豊かさと幸福

週末になんとなくつけたテレビでやっていた瑠璃の島を見ていたのだが、本筋と関係ないところで非常に印象的なセリフがあった。
番組を見ていない人のためにちょっとだけ解説するとこのドラマは、過疎化のすすんだ離島で、廃校寸前の小学校を救うための頭数として連れてこられた少女と周辺の人々の心のふれあいとか成長とかまあそんなあたりを描いたものだ。
主人公の瑠璃はいくつかの葛藤を乗り越え、最後には自分の意志でこの島で生きていくことを決意する。
ここでドラマとしてはだいたい完結したのだが、このあとの最後の最後に次のようなシーンが挿入されていた。
瑠璃が歩いていると、たらいに汲んだ水で農具を丁寧に洗っているおばあさんに出くわす。
おばあさんはいくつかある農具を見せながら言うのだ。
「次はこれも洗うんよ。
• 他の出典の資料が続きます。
Lemma wake_loop_ok l : forall n p woken s,
  wchain (wq_entries s) p l -> Forall (fun q => is_Some (wq_procs s !! q)) (named s l) ->
  (length l < n)%nat ->
  exists s', wake_loop n p woken s = Ok (woken || bool_decide (named s l ≠ []), s') /\
    runnable s s' (named s l) /\ wq_kicks s' = wq_kicks s.
Proof.
  induction l as [|a l IH]; intros n p woken s Hp Hlive Hn;
    destruct n as [|n]; simpl in Hn; try lia.
  - simpl in Hp; simpl; rewrite decide_True by done; exists s.
    split; [by rewrite orb_false_r|]; split; [|done]; split_and!; try done.
  - destruct Hp as (-> & Ha & d & Hd & Hp); rewrite (named_cons _ _ _ _ Hd) in Hlive |- *.
    simpl; rewrite decide_False by done; rewrite (entry_at_some _ _ _ Hd); mstep.
    destruct (decide (w_proc d = 0)) as [E|E]; [by apply IH; try lia|].
    simpl in Hlive; apply Forall_cons in Hlive as [[pd Hpd] Hlive].
    rewrite (proc_at_some _ _ _ Hpd); mstep; set (s1 := proc_put _ _ s).
    assert (En : named s1 l = named s l) by done.
    destruct (IH n (w_next d) true s1) as (s' & E' & (H1 & H2 & H3) & Hk); [done| |lia|].
    { rewrite En; eapply Forall_impl; [exact Hlive|]; intros q Hq; unfold s1; simpl.
      destruct (decide (q = w_proc d)) as [->|];
        [by rewrite lookup_insert_eq|by rewrite lookup_insert_ne]. }
    exists s'; split; [rewrite E'; by rewrite orb_true_r|]; split; [|done].
    split_and!; [done|done|]; intros q; rewrite H3, En; simpl.
    destruct (decide (q ∈ named s l)); [by rewrite decide_True by set_solver|].
    destruct (decide (q = w_proc d)) as [->|Hne].
    + rewrite lookup_insert_eq, decide_True by set_solver; done.
    + rewrite lookup_insert_ne, decide_False by set_solver; done.
Qed.

(** Waking a queue makes exactly the processes waiting on it runnable, leaves the
    queue as it is, and kicks the idle processors when there was one to wake. *)
Lemma wait_queue_wake_all_ok fuel h l s :
  is_valid_kernel_ptr h = true -> waiting s h l ->
  Forall (fun q => is_Some (wq_procs s !! q)) (named s l) -> (length l < fuel)%nat ->
  exists s', wait_queue_wake_all fuel h s = Ok s' /\ runnable s s' (named s l) /\
    wq_kicks s' = wq_kicks s + (if decide (named s l = []) then 0 else 1).
Proof.
  intros Hh (Hnd & first & Hf & Hc) Hlive Hl; unfold wait_queue_wake_all; rewrite Hh.
  rewrite (head_at_some _ _ _ Hf); mstep.
  destruct (wake_loop_ok l fuel first false s) as (s' & -> & Hr & Hk); [done..|]; mstep.
  cbn [orb]; destruct (decide (named s l = [])) as [E|E].
  - rewrite bool_decide_eq_false_2 by (by intros []); exists s'; split; [done|].
    split; [done|lia].
  - rewrite bool_decide_eq_true_2 by done; exists (kick s'); split; [done|].
    split; [exact Hr|simpl; lia].
Qed.

Lemma runnable_waiting s s' ps h l : runnable s s' ps -> waiting s h l -> waiting s' h l.
Proof. intros (H1 & H2 & _) (Hnd & f & Hf & Hc); split; [done|]; exists f; by rewrite H1, H2. Qed.

(** Entering a wait: the process is blocked and is the first of the queue. *)
Lemma wait_begin_ok wait_node fuel h curr l s d :
  is_valid_kernel_ptr h = true -> is_valid_kernel_ptr (wait_node curr) = true ->
  waiting s h l -> wait_node curr ∉ l -> wq_procs s !! curr = Some d ->
  (length l < fuel)%nat ->
  exists s', wait_begin wait_node fuel h curr s = Ok s' /\
    waiting s' h (wait_node curr :: l) /\
    proc_of s' (wait_node curr) = Some curr /\
    (forall e, e ≠ wait_node curr -> proc_of s' e = proc_of s e) /\
    wq_procs s' = <[curr := {| pr_state := PROC_STATE_BLOCKED;
                               pr_sleep_until := pr_sleep_until d |}]> (wq_procs s) /\
    wq_kicks s' = wq_kicks s.
Proof.
  intros Hh Hn (Hnd & first & Hf & Hc) Hni Hd Hl; unfold wait_begin.
  rewrite (proc_at_some _ _ _ Hd); mstep; set (s1 := proc_put _ _ _).
  destruct (wait_queue_add_ok fuel h (wait_node curr) l s1) as (s' & E & Hw & Hp & Hk & _ & _ & Hpr);
    [done|done| |by exists {| w_proc := curr; w_next := 0 |}; apply lookup_insert_eq|done|].
  { split; [done|]; exists first; split; [done|]; eapply wchain_ext; [|done].
    intros e He; apply lookup_insert_ne; set_solver. }
  rewrite decide_False in Hw by done; exists s'; split; [done|]; split; [done|].
  split_and!; [|intros e He|by rewrite Hp|done]; rewrite Hpr; unfold proc_of; simpl.
  - by rewrite lookup_insert_eq.
  - by rewrite lookup_insert_ne.
Qed.

(** C30: A wake-up is not lost once a process is on the queue.  [wait_queue_wait]
    blocks the process and enters it in the queue; when the queue is woken while it
    sleeps, every process of the queue is runnable, it among them, and when
    [wait_queue_wait] returns, the queue is as it was before the call. *)
Theorem wait_queue_wait_wakes wait_node fuel h curr l s d :
  is_valid_kernel_ptr h = true -> is_valid_kernel_ptr (wait_node curr) = true ->
  waiting s h l -> wait_node curr ∉ l -> wq_procs s !! curr = Some d -> curr ≠ 0 ->
  Forall (fun q => is_Some (wq_procs s !! q)) (named s l) -> (length l + 1 < fuel)%nat ->
  exists s', wait_queue_wait wait_node (wait_queue_wake_all fuel h) fuel h curr s = Ok s' /\
    waiting s' h l /\
    forall p, wq_procs s' !! p =
      if decide (p = curr \/ p ∈ named s l)
      then Some {| pr_state := PROC_STATE_RUNNING; pr_sleep_until := 0 |}
      else wq_procs s !! p.
Proof.
  intros Hh Hn Hw Hni Hd Hc0 Hlive Hl; unfold wait_queue_wait.
  assert (h ≠ 0) by (unfold is_valid_kernel_ptr in Hh; intros ->; done).
  rewrite decide_False by (by intros [|]).
  destruct (wait_begin_ok wait_node fuel h curr l s d)
    as (s1 & -> & Hw1 & Hc1 & Ho1 & Hp1 & Hk1); [done..|lia|]; mstep.
  assert (En : named s1 (wait_node curr :: l) = curr :: named s l).
  { unfold named; simpl; rewrite Hc1; simpl; rewrite filter_cons_True by done; do 2 f_equal.
    clear -Ho1 Hni; induction l as [|a l IH]; [done|]; simpl; rewrite Ho1 by set_solver.
    rewrite IH by set_solver; done. }
  destruct (wait_queue_wake_all_ok fuel h (wait_node curr :: l) s1)
    as (s2 & -> & Hr & _); [done|done| |simpl; lia|]; mstep.
  { rewrite En, Hp1; apply Forall_cons; split; [by rewrite lookup_insert_eq|].
    eapply Forall_impl; [exact Hlive|]; intros q Hq; destruct (decide (q = curr)) as [->|];
      [by rewrite lookup_insert_eq|by rewrite lookup_insert_ne]. }
  destruct (wait_queue_remove_ok fuel h (wait_node curr) (wait_node curr :: l) s2)
    as (s3 & -> & Hw3 & Hp3 & _); [done|done|by eapply runnable_waiting|simpl; lia|].
  exists s3; split; [done|]; split.
  - rewrite filter_cons_False, filter_ne_id in Hw3; [done|done|by intros []].
  - destruct Hr as (_ & _ & Hr); intros p; rewrite Hp3, Hr, En, Hp1.
    destruct (decide (p = curr \/ p ∈ named s l)) as [[->|Hin]|Hno].
    + by rewrite decide_True by set_solver.
    + by rewrite decide_True by set_solver.
    + rewrite decide_False by set_solver; apply lookup_insert_ne; set_solver.
Qed.

(** One process on an empty queue. *)
Definition wq_demo : wq_state :=
  {| wq_heads := {[0xFFFF800000001000 := 0]}; wq_entries := ∅;
     wq_procs := {[0xFFFF800000002000 :=
       {| pr_state := PROC_STATE_RUNNING; pr_sleep_until := 0 |}]};
     wq_kicks := 0 |}.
この島にはね、水道が無かったから水は宝物だったの。何も無い島だからね、全部が宝物なんだよ。全部がね。全部。」
セリフはちょっと違っているかもしれないけど概ねこんな感じだったと思う。(セリフ後半、島ネコになりたくてさんからいただきました。)
なんか思い出しても不覚にも泣いてしまいそうなセリフだ。
よく考えたら本筋と関係ないどころか本質をするどく突いたセリフのような気がしてきた。
島で生きる決意をした瑠璃が気づいたものがこれだったってことなのかもしれない。


B.シュワルツの研究によると、ある種の人々は物質的な豊かさによって幸福感が低下するとのことだ。
もし人間を大雑把に"もっといいものがあるはずだと常に追求する人"と"適当なもので満足する人"に分けたとしたら、僕はまず間違いなく後者に属していると思う。
なにを食べてもおいしいと思うし、自分が手に入れた物よりもっといいものを後になって見つけた時にもさほど後悔することはない。
一方で、"追求する人"はびっくりドンキーのうまいハンバーグを食べていても「銀座で食べた2万円のステーキの方がうまかった」と考えてしまい目の前のハンバーグを楽しむことができない。
冒頭の瑠璃の島のおばあさんは極端に選択肢の少ない人生を生きているがゆえにひとつひとつの物が宝物になっており、それゆえに豊かな人生を生きてくることができた。
僕自身も豊かさのなかに埋もれて幸福感を見失いがちになっていることが多いが、小さい頃からあまり物質的に甘やかされずに育ってきたおかげで比較的小さなことでも喜ぶことができる。
これは非常に幸運なことだと思う。


そんな中でも、選択肢の多さによって僕の人生から間違いなく失われている幸福感がひとつある。
昔はゲーム1本買うのに半年前から開発状況のチェックをして、買ったときは嬉しすぎて家に帰るのが待ちきれずにその場で封を切って説明書を読んだりしたものだ。
いまはいつの間にか発売されていたゲームをなんとなく買ってきて、封も切らずに半年も放置してある。
ゲーム自体の品質は圧倒的に上がっているにも関わらずだ。
つまりゲームの発売本数多すぎ。